When hell is breaking loose around him, why would this lowborn leave his family, his woman, to be slaughtered and his daughter to scream with fear, while he went to murder a carpenter?
“For the coin.”
My lips curl. “Obviously. Why the carpenter?”
“I don’t…know.” His focus flickers to the little girl, his speech hurried, and again, I detect the oddly unfamiliar lilting accent in it.
“I found a note on my pillow this morning. It came with a pouch filled with more coin than I’ve ever seen.
The note said an even greater payment was waiting for me if I did what was asked.
” His focus rises to the sky, to the smoke, and then lowers to the burning trees and the explosions of ice now shattering across rooftops. “I wanted more than this life.”
If I could feel emotion, it would be disgust.
I narrow my eyes at him. “How were you to collect this second payment?”
He points toward the mainland. “I was to go to the pass where the Iron Army fell. The coin would be brought to me there.”
No doubt by an assassin ready to slit this man’s throat.
How simple must this lowborn’s mind be, how great his ambition, that he wouldn’t suspect himself to be mere fodder in someone else’s game?
But whose game?
Who is playing with fate on this day of all days, when the three kings have been drawn to this village?
And why kill a simple carpenter?
“Give me the note,” I command.
The man’s hands tremble as he pulls a slip of parchment from his pocket.
Unfolding it, I study the script.
I’m disconcerted to see that the handwriting appears identical to the note I received at dawn, telling me where to find the female Oracle.

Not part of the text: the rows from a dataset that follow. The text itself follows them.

Lemma delete_snapshot_spec id headers payload s :
  wp (delete_snapshot st id headers payload) (fun r s' =>
    files s' = files s
    /\ (db s' = db s
        \/ (admin_deletion_enabled st = true /\ exists cid, parse_str id = Some cid
            /\ confirmed_retirement cid headers payload (db s) (db s')))
    /\ forall resp, r = Ok resp -> admin_deletion_enabled st = true /\ exists cid, parse_str id = Some cid
        /\ tombstone_answers cid (db s') resp
        /\ forall x, snapshot_by_id cid (db s') = Some x -> live x = false) s.
Proof.
  apply wp_and; [by apply keeps_files_delete_snapshot|]. unfold delete_snapshot, require_admin_enabled, parse_uuid.
  wp_step. wp_step. destruct (admin_deletion_enabled st) eqn:Ea; simpl; [|split; [by left|done]].
  wp_step. wp_step. destruct (parse_str id) as [cid|] eqn:Eid; simpl; [|split; [by left|done]].
  wp_step. wp_step. destruct (deletion_reason payload) as [reason|e] eqn:Er; simpl; [|split; [by left|done]].
  wp_step. wp_step; simpl; [intros x; split; [by left|done]|].
  wp_step. wp_step. destruct (snapshot_deletion_row cid (db s)) as [[snap m]|] eqn:Erow; simpl; [|split; [by left|done]].
  pose proof (snapshot_deletion_row_id _ _ _ _ Erow) as Hid.
  wp_step. wp_step. destruct (confirm_snapshot_deletion _ _ _ _) as [[]|e] eqn:Ec; simpl; [|split; [by left|done]].
  rewrite Hid in Ec. destruct (live snap) eqn:El; simpl; cycle 1.
  { eapply wp_mono; [|apply tombstone_response_spec]. intros r s' [-> Hr]. split; [by left|].
    intros resp Eresp. split; [done|]. exists cid. split_and!; [done|by apply Hr|].
    unfold snapshot_deletion_row in Erow. apply bind_Some in Erow as (y & Ey & (z & _ & [= -> ->])%bind_Some).
    intros x. rewrite Ey. by intros [= <-]. }
  wp_step. wp_step; simpl; [intros x; split; [by left|done]|]. wp_step. wp_step. rewrite Erow. simpl.
  wp_step. wp_step. rewrite Hid, Ec. simpl. rewrite El. simpl.
  wp_step. wp_step; simpl; [intros x; split; [by left|done]|].
  wp_step. wp_step. intros when. simpl. wp_step. wp_step. destruct (format_rfc3339 when) as [at_|] eqn:Eat; simpl; [|split; [by left|done]].
  wp_step. wp_step. destruct (format_rfc3339 (expiration_time _ _)) as [el|] eqn:Eel; simpl; [|split; [by left|done]].
  wp_step. wp_step. simpl. wp_step. wp_step. simpl. wp_step. wp_step; simpl; [intros x; split; [by left|done]|].
  eapply wp_mono; [|apply delete_transaction_spec; [exact Erow|exact El]].
  intros r s1 Hr. destruct r as [x|e]; simpl; [|split; [by left|done]]. destruct (Hr x eq_refl) as (-> & t & a & Et & Hrt).
  split; [|intros x; split; [by left|done]]. simpl.
  eapply wp_mono; [|apply tombstone_response_spec]. intros r s' [-> Hresp].
  assert (Hc : confirmed_retirement cid headers payload (db s) (db s1)).
  { exists when, snap, m, t, a, el, reason. by rewrite Et. }
  split; [right; split; [done|by exists cid]|]. intros resp Eresp. split; [done|]. exists cid.
  split_and!; [done|by apply Hresp|]. by eapply retired_not_live.
Qed.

This means the carpenter’s death must be connected to her, a murder the writer of the note wanted to happen on the same day they lured me—and Antony and Maxim—here to find her.
A growl rises to my lips as I ask myself again: What game is this, and who is directing it?
“Give me the coin.”
The lowborn is far more reluctant to obey me this time, pulling the pouch from his pocket and gripping it hard for a few rebellious seconds before he hands it to me.
I slip a single coin from the sack, my lips thinning at the distinct pattern on it. I don’t have to turn it over to know my own countenance is imprinted on the other side.
It’s a Frost coin. Silver, no less. Our most valuable currency. It must have come from my kingdom, although that doesn’t mean the note-writer is from Frost, only that they sourced the coin from there. Someone is trying to implicate my kingdom in a murder that makes no sense to me.
“Where’s the body?” I snap, my sense of calm gone.
The man points northward. “The boatyard.”
I should be searching for the Oracle, but if this murder is connected to her, then I assure myself I’ll uncover her along the way.
Handing the child to her father, I allow her to scramble into his arms, but I can’t stop my command to him. “If you don’t wish your child to become an orphan, you will forget the promised coin.”
I should cut his throat with ice right now. It would be the smart thing to do. Knowledge is power, and I need to suppress information about these events, at least until I can make sense of them.
Yet, I’m already five paces away from him, and I’ve left him alive.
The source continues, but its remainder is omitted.